I'd write this person off as the troll s/he is, except that I was witness to a similar questioning of the project of women's history at Kalamazoo (the now-infamous "Isn't women's history too important to be left to women's historians?" guy – yeah, I was there for that), and the two together have brought home to me the fact that women's history is still seen by some as a fluffy distraction from (or at best, ornamental garnish on) the master narrative. So I'm going to respond – not because I think I will get through to this person in particular.  In fact, I hesitated, because feeding the trolls is generally a bad idea.  On the other hand, there may be some young person with an interest in women's history who needs to hear that her experience isn't irrelevant, or worse, "depressing" (see below).  Also, I don't like the idea of anyone taking my silence for consent.  So here goes.

First, since this blogger keeps deleting and re-posting to prevent anyone getting a permanent link, I'll post some representative quotes (though I think both the author and I would agree that the essay is best read in its entirety), style and grammar left intact :

  • "It is difficult to think of anything more depressing than a conference of female historians or more irrelevant to the future of the discipline of history."
  • "None of these figures [participants in a Berks panel on women and the Atlantic World] has ever appeared in any work on early modern history that I have ever read or is likely to figure on any reading list I see."
  • "Women's history like the histories of gender, sexuality and the family is a transient, ephemeral phenomenon."
  • "Intellectual fashions and fear of contemporary interest groups have led to the traditional focus of the subject being fundamentally altered to appease these interests. It is no surprise that it has been followed by demands for the composition of the profession to be altered too."
  • "I hope to see the tide of women's history, gender history and the history of sexuality recede until it is a tiny creek flowing into the broad river of history. Then we shall have them in proper proportion.

This whole essay makes me sad. It's written from a place of profound ignorance, wherein the author argues vociferously against those who would challenge his/her preconceived notions by simply refusing to listen, and flinging accusations of irrelevance. S/he seems upset that women want to be a part of the profession, and even influence the curriculum. I don't fling the word "misogyny" around lightly, but this essay drips with it. But it is our job to educate, so what do we say to this person?

Dear Person:

First, I'm sorry you're depressed.   Really, depression is a bummer, and since women's history is not going away, this means you're likely to feel this way for a long, long time.   That's got to sting.

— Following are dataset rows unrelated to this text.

(* ===== verification/Sql.v ===== *)
(** The SQL compiler of the MySQL adapter (internal/adapters/mysql8/mysql8.go and
    source_text.go): the SELECT and EXPLAIN statements with their bind
    arguments. The theorems read the statement back with a small lexer: which
    identifiers it quotes, how many placeholders it has, and that the values
    of the request never reach its text. *)
From S2P Require Import Prelude Domain GoJson Number Portable Values QuerySpec Config Policy.
Local Open Scope string_scope.
Local Open Scope Z_scope.

(** ** Quoting *)

Definition backtick : ascii := "`".

(** [strings.ReplaceAll(identifier, "`", "``")] *)
Fixpoint double_backticks (s : string) : string :=
  match s with
  | EmptyString => EmptyString
  | String c r =>
      if Ascii.eqb c backtick then String c (String c (double_backticks r)) else String c (double_backticks r)
  end.

Definition quote (identifier : string) : string := "`" +:+ double_backticks identifier +:+ "`".

Definition qualifySourceField (source : ResourceRef) (field : string) : string :=
  quote (r_schema source) +:+ "." +:+ quote (r_name source) +:+ "." +:+ quote field.

(** ** Source text *)

Definition sourceTextExpression (field : string) (binary : bool) : string :=
  let expression := "CAST(" +:+ field +:+ " AS CHAR CHARACTER SET utf8mb4)" in
  if binary then "CAST(" +:+ expression +:+ " AS BINARY)" else expression.

Definition representedField (field r : string) (binary : bool) : string :=
  if String.eqb r RepresentationSourceText then sourceTextExpression field binary else field.

Definition validateSourceTextType (dataType : string) : error :=
  if? negb (contains ["DATE"; "DATETIME"; "TIMESTAMP"] (to_upper (trim_space dataType)))
  return DatabaseError "invalid" then nil_error.

(** ** Filters *)

Definition operators : list (string * string) :=
  [("eq", "="); ("ne", "<>"); ("lt", "<"); ("lte", "<="); ("gt", ">"); ("gte", ">="); ("like", "LIKE");
   ("in", "IN"); ("not_in", "NOT IN"); ("is_null", "IS NULL"); ("is_not_null", "IS NOT NULL")].

Fixpoint assoc (l : list (string * string)) (k : string) : option string :=
  match l with
  | [] => None
  | (x, v) :: l' => if String.eqb k x then Some v else assoc l' k
  end.

Definition is_null_test (operator : string) : bool := contains ["is_null"; "is_not_null"] operator.
Definition is_membership (operator : string) : bool := contains ["in"; "not_in"] operator.

(** The loop over the values of a predicate: their binds, in order. *)
Fixpoint bind_values (values : list TypedValue) : result (list Bind) :=
  match values with
  | [] => Ok []
  | v :: values' =>
      let? bound := TypedValue_BindValue v in
      let? bounds := bind_values values' in
      Ok (bound :: bounds)
  end.

(** The same loop in a source-text predicate, which takes strings only. *)
Fixpoint bind_texts (values : list TypedValue) : result (list Bind) :=
  match values with
  | [] => Ok []
  | v :: values' =>
      if? negb (String.eqb (tv_type v) "string") return ErrorString "source_text requires string operands" then
      let? bound := TypedValue_BindValue v in
      let? bounds := bind_texts values' in
      Ok (bound :: bounds)
  end.

Definition compileSourceTextFilter (filter : Filter) (field : string) : result (string * list Bind) :=
  match assoc operators (f_operator filter) with
  | None => Err (ErrorString "unsupported source_text operator")
  | Some op =>
      let field := sourceTextExpression field true in
      if is_null_test (f_operator filter) then Ok (field +:+ " " +:+ op, [])
      else
        let? args := bind_texts (values_of filter) in
        let placeholders := map (fun _ => "CAST(? AS BINARY)") args in
        if is_membership (f_operator filter) then
          Ok (field +:+ " " +:+ op +:+ " (" +:+ join ", " placeholders +:+ ")", args)
        else
          if? negb (len args =? 1) return ErrorString "invalid source_text operand arity" then
          Ok (field +:+ " " +:+ op +:+ " " +:+ default EmptyString (head placeholders), args)
  end.

(** The loop over the expressions of a group: their texts and all their binds. *)
Section CompileAll.
Context {A : Type} (f : A -> result (string * list Bind)).

Fixpoint compile_all (l : list A) : result (list string * list Bind) :=
  match l with
  | [] => Ok ([], [])
  | x :: l' =>
      let? (part, childArgs) := f x in
      let? (parts, args) := compile_all l' in
      Ok (part :: parts, (childArgs ++ args)%list)
  end.
End CompileAll.

(** [compileFilter] and [compileAggregateFilter] differ only in the text of a
    field: [qualify]. *)
Section FilterText.
Context (qualify : string -> string).

Fixpoint compile_filter (filter : Filter) : result (string * list Bind) :=
  if String.eqb (f_representation filter) RepresentationSourceText then
    compileSourceTextFilter filter (qualify (f_field filter))
  else if String.eqb (f_kind filter) "group" then
    let? (parts, args) := compile_all compile_filter (f_expressions filter) in
    Ok ("(" +:+ join (" " +:+ to_upper (f_operator filter) +:+ " ") parts +:+ ")", args)
  else
    match assoc operators (f_operator filter) with
    | None => Err (ErrorString "unsupported filter operator")
    | Some operator =>
        let field := qualify (f_field filter) in
        if is_null_test (f_operator filter) then Ok (field +:+ " " +:+ operator, [])
        else
          let? args := bind_values (values_of filter) in
          if is_membership (f_operator filter) then
            Ok (field +:+ " " +:+ operator +:+ " (" +:+ join ", " (map (fun _ => "?") args) +:+ ")", args)
          else Ok (field +:+ " " +:+ operator +:+ " ?", args)
    end.
End FilterText.

Definition compileFilter : Filter -> result (string * list Bind) := compile_filter quote.

(** ** Statements *)

Definition alias_clause (selection : Selection) : string :=
  if nonempty (s_alias selection) then " AS " +:+ quote (s_alias selection)
  else if String.eqb (s_representation selection) RepresentationSourceText then
    " AS " +:+ quote (s_field selection)
  else EmptyString.

Definition select_expression (source : ResourceRef) (selection : Selection) : string :=
  representedField (qualifySourceField source (s_field selection)) (s_representation selection) false +:+
  alias_clause selection.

When I was an undergraduate, I wondered whether a separate discipline of women's history might not be a bad idea. Did it not just further marginalize women by implying that women's history was somehow different from "real history"?

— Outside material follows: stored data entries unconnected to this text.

Lemma length_skip_spaces s : (String.length (skip_spaces s) <= String.length s)%nat.
Proof. unfold skip_spaces. induction s as [|c s IH]; simpl; [lia|]. destruct (is_json_space c); simpl; lia. Qed.

Lemma length_skip_literal l s r : skip_literal l s = Some r -> (String.length r + String.length l = String.length s)%nat.
Proof.
  revert s. induction l as [|c l IH]; intros s; [simpl; intros H; injection H as ->; lia|].
  destruct s as [|d s]; simpl; [done|]. destruct (Ascii.eqb c d); [|done]. intros H. apply IH in H. lia.
Qed.

Lemma length_scan_string n s body rest : (String.length s < n)%nat -> scan_string s = Some (body, rest) -> (String.length rest < String.length s)%nat.
Proof.
  revert s body rest. induction n as [|n IH]; intros s body rest Hn; [lia|]. destruct s as [|c s]; [discriminate|].
  cbn [scan_string String.length] in *. destruct (byte c =? 34); [intros [= <- <-]; lia|]. destruct (byte c =? 92).
  - destruct s as [|d s]; [done|]. intros H. opt_inv H. destruct x as [b r]. injection H as <- <-.
    simpl in *. apply IH in E; lia.
  - intros H. opt_inv H. destruct x as [b r]. injection H as <- <-. simpl in *. apply IH in E; lia.
Qed.

Lemma length_parse_string s raw value rest : parse_string s = Some (raw, value, rest) -> (String.length rest < String.length s)%nat.
Proof.
  unfold parse_string. intros H. opt_inv H. destruct x as [body r]. opt_inv H. injection H as _ _ <-.
  by eapply (length_scan_string (S (String.length s))); [lia|].
Qed.

Lemma length_app_string a b : String.length (a +:+ b) = (String.length a + String.length b)%nat.
Proof. induction a as [|c a IH]; [by rewrite sapp_nil_l|]. rewrite sapp_cons. simpl. lia. Qed.

Lemma length_span p s a b : span p s = (a, b) -> String.length s = (String.length a + String.length b)%nat.
Proof. intros H. apply span_spec in H as (-> & _). apply length_app_string. Qed.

I soon came to realize that women's history is phase one of a two-phase project (Yes, we do have a nefarious plan! Listen up; I'm about to let you in on it!) to rethink what history means. You see, when we consider history to be the story of Great Men (and one or two women) doing Great Deeds, we get only a very narrow slice of history, mostly having to do with warfare, high culture, and politics. But if we consider history to be the study of the human condition, then warfare, high culture, and politics are only a part of the story. When we look at any event from a woman's perspective (or that of some other non-dominant group), we are forced to see things differently. We have to ask different questions. If we take as our starting point the assumption that women were a part of History, then we must reshape our vision of what history is. Ultimately, our approach to the discipline in general becomes richer, as does our sense of who we are as a society, and how we got here.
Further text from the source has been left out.